Task statement
What do the lines say from the start of the entries through the one containing "- rewrite Hbr, app_assoc"? Repeat them exactly.

[Stored entries]
+++

(** ** Waiting for an acknowledgement *)

Lemma wait_ack_loop_spec fuel count got a k c rest : Zlen got < 2 -> in_time c -> 0 <= count ->
  count + rx_pause (c_rx c) < d_timeout d -> got ++ rx_bytes (c_rx c) = [a; k] ++ rest -> (rx_weight (c_rx c) < fuel)%nat ->
  exists r, wait_ack_loop fuel (d_timeout d) count got c = Some (with_rx r c, inl [a; k]) /\
    in_time (with_rx r c) /\ rx_bytes r = rest.
Proof.
  revert count got c. induction fuel as [|fuel IH]; intros count got c Hg [Hq _] Hc Hp Hb Hf; [lia|]. cbn [wait_ack_loop].
  destruct (rx_bytes (c_rx c)) as [|b bs] eqn:Eb.
  { rewrite app_nil_r in Hb. rewrite Hb in Hg. unfold Zlen in Hg. simpl in Hg. lia. }
  destruct (phy_read_quiet (2 - Zlen got) c b bs ltac:(lia) Hq Eb)
    as (r & Hqr & Hw & [(l & -> & Hl & Hbr & Hpr)|(ms & -> & Hms & Hbr & Hpr)]).
  - rewrite Hbr, app_assoc in Hb. destruct (Z.ltb_spec (Zlen (got ++ l)) 2) as [Hlt|Hge].
    + destruct (IH 0 (got ++ l) (with_rx r c)) as (r' & -> & ? & ?); cbn [c_rx with_rx]; try done; try lia.
      { split; cbn [c_rx with_rx]; [done|lia]. }
      exists r'. done.
    + rewrite Zlen_app in Hge. assert (E : Zlen (got ++ l) = 2) by (rewrite Zlen_app; lia).
      apply app_inj_1 in Hb as [-> Hr]; [|unfold Zlen in E; simpl; lia].
      exists r. split; [done|]. split; [split; cbn [c_rx with_rx]; [done|lia]|done].
  - pose proof (rx_pause_nonneg _ Hqr). rewrite (proj2 (Z.leb_gt (d_timeout d) (count + ms))) by lia.
    rewrite (proj2 (Z.ltb_lt (Zlen got) 2)) by lia.
    destruct (IH (count + ms) got (with_rx r c)) as (r' & -> & ? & ?); cbn [c_rx with_rx]; try done; try lia.
    { split; cbn [c_rx with_rx]; [done|lia]. }
    { by rewrite Hbr. }
    exists r'. done.
Qed.
Lemma wait_ack_spec a k c rest : in_time c -> rx_bytes (c_rx c) = [a; k] ++ rest ->
  exists r, wait_ack k (d_timeout d) c = Some (with_rx r c, a) /\ in_time (with_rx r c) /\ rx_bytes r = rest.
Proof.
  intros Ht Hb. unfold wait_ack.
  destruct (wait_ack_loop_spec (read_fuel c) 0 [] a k c rest) as (r & -> & Ht' & Hr); try done.
  - destruct Ht. lia.
  - unfold read_fuel. lia.
  - exists r. change (Zget [a; k] 1) with k. rewrite Z.eqb_refl. done.
Qed.

Lemma masterwrite_loop_spec fuel buf bytes m : headed fl m -> 0 <= bytes <= Zlen buf -> Forall is_byte buf ->
  (Z.to_nat (Zlen buf - bytes) < fuel)%nat ->
  exists ds bs, cut (drop (Z.to_nat bytes) buf) ds /\ packets ds bs /\
    forall c rest, c_write_ok c = true -> in_time c -> rx_bytes (c_rx c) = acks ds ++ rest ->
    exists c', masterwrite_loop fuel d buf bytes m c = Some (c', Zlen buf) /\
      c_tx c' = c_tx c ++ bs /\ rx_bytes (c_rx c') = rest.
Proof using K Hfl.
  revert bytes m. induction fuel as [|fuel IH]; intros bytes m Hh Hb Hd Hf; [lia|].
  destruct (send_turn master_seal buf bytes m master_seals Hh Hb Hd) as (data & [Hs Hck Hh1 Hpk Hlen Hag Hmore Hlast]).
  assert (Hturn : forall c rest, c_write_ok c = true -> in_time c -> rx_bytes (c_rx c) = ack_of data ++ rest ->
    exists r, let c1 := mk_chan r (c_tx c ++ load_list (turn_packet master_seal buf bytes m) 0 (Zlen data + header_size)) (c_flushes c) (c_waited c) true in
      in_time c1 /\ rx_bytes r = rest /\
      masterwrite_loop (S fuel) d buf bytes m c =
        if data_size <? Zlen buf - bytes
        then masterwrite_loop fuel d buf (bytes + Zlen data) (turn_packet master_seal buf bytes m) c1
        else Some (c1, bytes + Zlen data)).
  { intros c rest Hw Ht Hrx. cbn [masterwrite_loop].
    fold (master_seal (store_list data_off (slice buf bytes (pkt_size (set_size (next_size (Zlen buf) bytes) m)))
            (set_size (next_size (Zlen buf) bytes) m))).
    fold (turn_packet master_seal buf bytes m). set (m1 := turn_packet master_seal buf bytes m) in *.
    assert (Hsum : pkt_checksum m1 = ack_sum data).
    { unfold ack_sum. destruct (v_checks fl) eqn:E; [by apply Hck|]. by apply master_unchecked. }
    rewrite Hs, Hsum. unfold phy_write. rewrite Hw, Hlen, Z.eqb_refl. cbn [negb]. rewrite Hag.
    set (c1 := mk_chan (c_rx c) (c_tx c ++ load_list m1 0 (Zlen data + header_size)) (c_flushes c) (c_waited c) true).
    destruct (wait_ack_spec v_ack (ack_sum data) c1 rest Ht Hrx) as (r & -> & Ht' & Hr). pose proof vo_ack.
    rewrite (proj2 (Z.ltb_ge v_ack 0)), Z.eqb_refl by lia. cbn [negb]. exists r. done. }
  set (m1 := turn_packet master_seal buf bytes m) in *. pose proof vo_full.
  destruct (Z.ltb_spec data_size (Zlen buf - bytes)) as [Hlt|Hge].
  - destruct (Hmore Hlt) as [Hfull Hgo]. destruct (IH (bytes + Zlen data) m1) as (ds & bs & Hcut & Hp & Hrun); [done|lia|done|lia|].
    destruct (Hgo ds bs Hcut Hp) as [? ?]. eexists _, _. split; [done|]. split; [done|]. intros c rest Hw Ht Hrx.
    unfold acks in Hrx. rewrite bind_cons, <- app_assoc in Hrx. destruct (Hturn c _ Hw Ht Hrx) as (r & Ht' & Hr & ->).
    
    destruct (Hrun (mk_chan r (c_tx c ++ load_list m1 0 (Zlen data + header_size)) (c_flushes c) (c_waited c) true)
                rest eq_refl Ht' Hr) as (c' & -> & Htx & Hrest). exists c'. split; [done|]. split; [|done].
    rewrite Htx. cbn [c_tx]. by rewrite <- app_assoc.
  - destruct (Hlast Hge) as (He & ? & ?). eexists _, _. split; [done|]. split; [done|]. intros c rest Hw Ht Hrx.
    destruct (Hturn c rest Hw Ht Hrx) as (r & Ht' & Hr & ->). rewrite He. eexists. split; [reflexivity|]. done.
Qed.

+++

Task output
(** ** Waiting for an acknowledgement *)

Lemma wait_ack_loop_spec fuel count got a k c rest : Zlen got < 2 -> in_time c -> 0 <= count ->
  count + rx_pause (c_rx c) < d_timeout d -> got ++ rx_bytes (c_rx c) = [a; k] ++ rest -> (rx_weight (c_rx c) < fuel)%nat ->
  exists r, wait_ack_loop fuel (d_timeout d) count got c = Some (with_rx r c, inl [a; k]) /\
    in_time (with_rx r c) /\ rx_bytes r = rest.
Proof.
  revert count got c. induction fuel as [|fuel IH]; intros count got c Hg [Hq _] Hc Hp Hb Hf; [lia|]. cbn [wait_ack_loop].
  destruct (rx_bytes (c_rx c)) as [|b bs] eqn:Eb.
  { rewrite app_nil_r in Hb. rewrite Hb in Hg. unfold Zlen in Hg. simpl in Hg. lia. }
  destruct (phy_read_quiet (2 - Zlen got) c b bs ltac:(lia) Hq Eb)
    as (r & Hqr & Hw & [(l & -> & Hl & Hbr & Hpr)|(ms & -> & Hms & Hbr & Hpr)]).
  - rewrite Hbr, app_assoc in Hb. destruct (Z.ltb_spec (Zlen (got ++ l)) 2) as [Hlt|Hge].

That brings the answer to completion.